The spaces between the buildings in Guys Hospital have been turned in to atria. This saves a vast amount of energy, and makes the passage of enfeebled patients more comfortable, but the atria have been filled in a haphazard way. An exhibition here, vast palm trees in pots there. They're low lit, which means that at half past five the night presses down in to each glass box, giving an 'end of the day' air to them.
In one atrium a man played a baby grand piano. The acoustics didn't do his playing any favours, but it stopped me in my tracks. He was playing variations.
Piano variations grab my senses by the scruff. Maybe it's a childish love of patterns. It might be that I like a game of hide and seek. Whatever - this was clearly an original piece of work based on Gershwin, and his take on Gershwin was both ferocious and delicate.
I sat (carefully) on a low brick wall and listened.

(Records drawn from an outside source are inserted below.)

(* ===== verification/ReleaseSteps.v ===== *)
(** * ReleaseSteps: one statement's evaluations and stores.

    A statement first evaluates, then binds: [batch] is a sequence of evaluations with what is to
    be done with each value, [batch_ok] that all of it may be done.  [leave_ok] is the end of a
    scope: the approved locals of the scope are released, and its names are gone. *)
From Stdlib Require Import ZArith Lia Ascii String Bool.
From stdpp Require Import base list numbers option strings gmap.
From S2P Require Import Prelude Token Escape EscapePasses EscapeFacts Release ReleaseSem ReleaseFacts.
From S2P Require Import ReleaseFlow ReleaseRuns ReleaseInv.
Local Open Scope Z_scope.

(** ** Evaluations leave the slots alone *)
Record later (st st' : State) : Prop := {
  la_env : env st' = env st;
  la_next : (next st <= next st')%nat;
  la_freed : freed st' = freed st;
  la_mine : mine st' = mine st;
  la_temps : temps st' = temps st;
  la_wider : outside st ⊆ outside st';
  la_outside : forall n, n ∈ outside st' -> n ∈ outside st \/
    exists x s, env st !! x = Some s /\ n ∈ objects (s_value s)
}.

#[global] Instance later_preorder : PreOrder later.
Proof.
  split.
  - intros st. split; auto.
  - intros a b c [E1 N1 F1 M1 T1 W1 O1] [E2 N2 F2 M2 T2 W2 O2]. split; try congruence; [lia|set_solver|].
    intros n Hn. destruct (O2 n Hn) as [?|(x&s&Hs&?)]; [by apply O1|]. right. exists x, s. by rewrite <- E1.
Qed.

Lemma evaluated_later st e st' : evaluated st e st' -> later st st' /\ next st' = S (next st).
Proof.
  intros [out _ Hw Ho]. split; [|done]. split; simpl; auto. intros n Hn. destruct (Ho n Hn) as [?|(x&v&_&Hv&Hi)]; [by left|].
  apply live_value_slot in Hv as (s&Hs&_&<-). right. by exists x, s.
Qed.

Lemma evaluateds_later st es st' : evaluateds st es st' -> later st st'.
Proof. induction 1 as [|????? H _ IH]; [done|]. etransitivity; [by eapply evaluated_later|done]. Qed.

Lemma evaluateds_next st es st' : evaluateds st es st' -> es <> [] -> (S (next st) <= next st')%nat.
Proof.
  destruct 1 as [|????? H Hr]; [done|]. intros _. apply evaluated_later in H as [_ <-].
  apply (la_next _ _ (evaluateds_later _ _ _ Hr)).
Qed.

Lemma later_unused st st' m : later st st' -> unused st m -> unused st' m.
Proof.
  intros [He _ Hf Hm Ht _ Ho] (H1&H2&H3&H4&H5). unfold unused. rewrite He, Hf, Hm, Ht. repeat split; auto.
  intros Hin. destruct (Ho m Hin) as [?|(x&s&Hs&?)]; [done|by apply (H1 x s)].
Qed.

Lemma later_confined st st' : later st st' -> confined st' -> confined st.
Proof. intros [_ _ _ Hm _ Hw _]. apply confined_wider. split; [done|by rewrite Hm]. Qed.

(** ** The declarations of a statement, blanks left out *)
Fixpoint declares_as (p : Place) (xs : list string) (vs : list Value) : list (Kind * Value) :=
  match xs, vs with
  | x :: xs, v :: vs =>
      if (x =? "_")%string then declares_as p xs vs else (KDeclare x p, v) :: declares_as p xs vs
  | _, _ => []
  end.

Lemma declares_as_in p xs vs a : a ∈ declares_as p xs vs -> exists x, fst a = KDeclare x p /\ x ∈ flat_map one_name xs.
Proof.
  revert vs. induction xs as [|x xs IH]; intros [|v vs]; simpl; try (intros Hin; set_solver). unfold one_name at 1.
  destruct (x =? "_")%string; [apply IH|]. intros Hin. apply elem_of_cons in Hin as [->|Hin]; [exists x; set_solver|].
  destruct (IH vs Hin) as (y&?&?). exists y. set_solver.
Qed.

I was joined by a man who had been hauling a squeaky palette jack across the atrium, a sort of David Lean 'rustic by way of RADA' touch.
At the end of the piece I went over and thanked him. We spoke for a while. He was Australian, about 65, with long swept back hair that reminded me of the first Doctor Who. His fingers were proper pianist's finger - etiolated, wan, almost phthisic, but still formidable. He played Chopin variation, and then a piece by Busoni that re-worked a Beethoven Ecossaise. And I asked him about Frederic Rzewski.
I'd gone to a recital of Rzewski's work some fifteen years ago. My intention had been to sleep with the girl who invited me. Her piano playing and my drawing sustained an affair of surpassing erotic adventure. Days, nights, weeks and months slid in to one another. But, if you had asked me what I expected of the recital the answer would have been 'not much' because it was one of the conditions of our attachement that she should not play any music composed by those whose names began with R. Think Ravel and Rachmaninov.
The Rzewski piece was a revelation. Complex, convoluted even, but always a song. X and I have long since parted, but not a month goes by without my listening to the CD that I bought after the recital. And from Rzewski I went back to Beethoven and Bach.
The Australian leant back in his chair. 'Ah, Fred....a throwback....the last of the great nineteenth century virtuosos. He's playing in England soon'. And then he played some more.
So I went home and ferreted around the internet. Indeed he is playing in England - in Huddersfield at lunchtime on the Saturday after the final FNRttC of the year. If I leave Brighton at seven I might just make it....
So the more astute of you will have realised that bicycles don't really feature in this post. All I can say is this - the evening light, the music, the conversation and the recollection all conspired to put me in the happy frame of mind that a spell on my beloved Colnago inspires. It's usually about the bike, but it's not always about the bike.